Scientific classification
- Kingdom: Animalia
- Phylum: Chordata
- Class: Reptilia
- Order: Squamata
- Suborder: Serpentes
- Family: Colubridae
- Genus: Lycodon
- Species: L. fasciolatus
- Binomial name: Lycodon fasciolatus shaw, 1802
- Synonyms: Lycodon osmanhilli Taylor, 1950 "Lycodon anamallensis" güenther, 1864

= Lycodon anamallensis =

- Genus: Lycodon
- Species: fasciolatus
- Authority: shaw, 1802
- Conservation status: LC
- Synonyms: Lycodon osmanhilli Taylor, 1950 "Lycodon anamallensis" güenther, 1864

Species of snake

Lycodon anamallensis, also known commonly as the Colombo wolf snake is a species of snake in the family Colubridae. The species is endemic to South India, Bangladesh and Sri Lanka.

==Geographic range==
L. anamallensis is found in South India and Sri Lanka.

==Behavior and habitat==
Like all members of its genus, L. anamallensis is a nocturnal species that is commonly found in and around human habitations, apart from natural habitat. It is partly arboreal and feeds primarily on geckos, skinks, & other small animals.
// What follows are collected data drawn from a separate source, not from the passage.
Definition lease_event (ts : string) (lid : Z) (ev : Event) : EventRow := {|
  e_occurred_at := ts; e_subject_type := SubjectLease; e_subject_id := Some lid;
  e_payload := ev |}.
Definition ticket_event (ts : string) (tid : Z) (ev : Event) : EventRow := {|
  e_occurred_at := ts; e_subject_type := SubjectTicket; e_subject_id := Some tid;
  e_payload := ev |}.

(** The dependents of a ticket, in id order. *)
Definition dependents (d : Db) (tid : Z) : list Z := (dependent_rows tid d).*1.

Lemma dependents_spec d tid x :
  x ∈ dependents d tid <-> is_Some (tickets d !! x) /\ edge (ticket_dependencies d) x tid.
Proof.
  unfold dependents, dependent_rows. rewrite list_elem_of_fmap. split.
  - intros ([k r] & -> & [Hk Hb]%list_elem_of_In%select_asc_in). apply bool_decide_eq_true in Hb. eauto.
  - intros [[r Hr] He]. exists (x, r). split; [done|]. apply list_elem_of_In, select_asc_in.
    split; [done|]. by apply bool_decide_eq_true.
Qed.

Lemma dependents_NoDup d tid : NoDup (dependents d tid).
Proof. apply NoDup_fst_filter, rows_asc_NoDup. Qed.

Lemma list_dependents_ok tid d deps d' :
  list_dependents_in_tx tid d = (Ok deps, d') -> d' = d /\ map ticket_id deps = dependents d tid.
Proof.
  unfold list_dependents_in_tx, dependents. intros Hr. store_inv. split; [done|].
  match goal with HC : collect _ _ = Ok _ |- _ => apply collect_ok in HC; revert HC end.
  generalize (dependent_rows tid d). intros rows0 HF. induction HF as [|[k r] t rows ts Hrow _ IH]; cbn; [done|].
  apply row_to_ticket_matches in Hrow as (-> & _). by rewrite IH.
Qed.

(** C33: a release settles its ticket and wakes exactly the tickets that
    waited for it. The lease is closed as released and its ticket
    succeeded with the result. Of the tickets that depend on it, precisely
    the pending ones with no unsucceeded dependency left become ready, no
    other ticket, lease, job, dependency or issue changes, and afterwards
    no dependent is left pending without an unsucceeded dependency. The
    log gains the release, the success, and one ready event per promoted
    ticket in id order. *)
Theorem release_lease_outcome lid result now d lease d' :
  lifecycle d -> release_lease_in_tx lid result now d = (Ok lease, d') ->
  exists l t ts,
    let tid := l_ticket_id l in
    let d1 := settled d lid l LeaseReleased ReasonReleased ts
                (ticket_with_result result (ticket_moved TicketSucceeded ts t)) in
    holding d lid l t /\ format_text now = Some ts /\
    leases d' = leases d1 /\ jobs d' = jobs d /\ issues d' = issues d /\
    ticket_dependencies d' = ticket_dependencies d /\
    (forall y, tickets d' !! y =
       (fun r => if bool_decide (edge (ticket_dependencies d) y tid) && promotable d1 y
                 then ticket_moved TicketReady ts r else r) <$> tickets d1 !! y) /\
    (forall y, edge (ticket_dependencies d) y tid -> promotable d' y = false) /\
    events d' = events d ++
      [lease_event ts lid (EvLeaseReleased lid tid "released");
       ticket_event ts tid (EvTicketSucceeded tid lid)] ++
      map (ready_event ts) (List.filter (promotable d1) (dependents d1 tid)).
Proof.
  intros L Hr. unfold release_lease_in_tx in Hr.
  apply tx_bind_ok in Hr as (lease' & d1 & Hrel & Hr).
  apply release_in_tx_ok in Hrel as (l & t & ts & Hh & Hf & Hm & ->).
  destruct Hm as (Hlid & Htid & _ & _ & _ & _ & _ & _ & Hreason & _). cbn in Htid, Hreason.
  unfold reason_text in Hr. rewrite Hlid, Htid, Hreason in Hr.
  set (d1 := settled _ _ _ _ _ _ _) in *.
  apply tx_bind_ok in Hr as ([] & d2 & (ts1 & Hf1 & ->)%append_event_ok & Hr). simplify_eq.
  apply tx_bind_ok in Hr as ([] & d3 & (ts1 & Hf1 & ->)%append_event_ok & Hr). simplify_eq.
  apply tx_bind_ok in Hr as (deps & d4 & [-> Hids]%list_dependents_ok & Hr).
  apply tx_bind_ok in Hr as ([] & d5 & Hloop & Hr). injection Hr as _ <-.
  apply (promote_loop _ ts) in Hloop as ->; [|done]. rewrite Hids.
  match goal with |- context [promote_all ts ?ids ?d2] => set (d2' := d2) in *; set (ids' := ids) in * end.
  destruct (promote_all_spec ts ids' d2') as (Et & Ee & El & Ej & Ed & Ei); [apply dependents_NoDup|].
  exists l, t, ts. cbv zeta. fold d1.
  assert (forall y, promotable d2' y = promotable d1 y) as Hp by reflexivity.
  assert (forall y, is_Some (tickets d1 !! y) ->
    bool_decide (y ∈ ids') = bool_decide (edge (ticket_dependencies d) y (l_ticket_id l))) as Hin.
  { intros y Hy. apply bool_decide_ext. unfold ids'. rewrite dependents_spec. tauto. }
  split_and!; try done.
  - intros y. rewrite Et. change (tickets d2') with (tickets d1).
    destruct (tickets d1 !! y) as [r|] eqn:Hy; [|done]. cbn. by rewrite Hin, Hp.
  - intros y Hy. destruct (promotable _ y) eqn:E; [|done]. exfalso.
    apply promotable_spec in E as (r & Hr & Hs & Hd). rewrite Et in Hr.
    change (tickets d2') with (tickets d1) in Hr.
    destruct (tickets d1 !! y) as [r1|] eqn:Hy1; [|discriminate]. cbn in Hr.
    rewrite Hin, Hp, (bool_decide_eq_true_2 _ Hy) in Hr by done. cbn in Hr.
    destruct (promotable d1 y) eqn:E; injection Hr as <-; [discriminate Hs|].
    enough (promotable d1 y = true) by congruence. apply promotable_spec. exists r1.
    split_and!; try done. intros p tp He Hp1.
    assert (tickets (promote_all ts ids' d2') !! p = Some (if bool_decide (p ∈ ids') &&
      promotable d2' p then ticket_moved TicketReady ts tp else tp)) as Hpp
      by (rewrite Et; change (tickets d2') with (tickets d1); by rewrite Hp1).
    assert (edge (ticket_dependencies (promote_all ts ids' d2')) y p) as He' by (by rewrite Ed).
    pose proof (Hd p _ He' Hpp) as Hs'. by destruct (_ && _).
  - etransitivity; [exact Ee|]. unfold d2'. cbn. by rewrite <- !app_assoc.
Qed.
It is nonvenomous.

==Reproduction==
L. anamallensis is oviparous.

==Taxonomy==
Previously, a population of this species, under the name Lycodon osmanhilli, had been thought to be endemic to Sri Lanka, until 2018 when its nomenclature, classification, and distribution were resolved by S.R. Ganesh and G. Vogel.

==Etymology==
The specific name, osmanhilli, is in honour of British anatomist William Charles Osman Hill.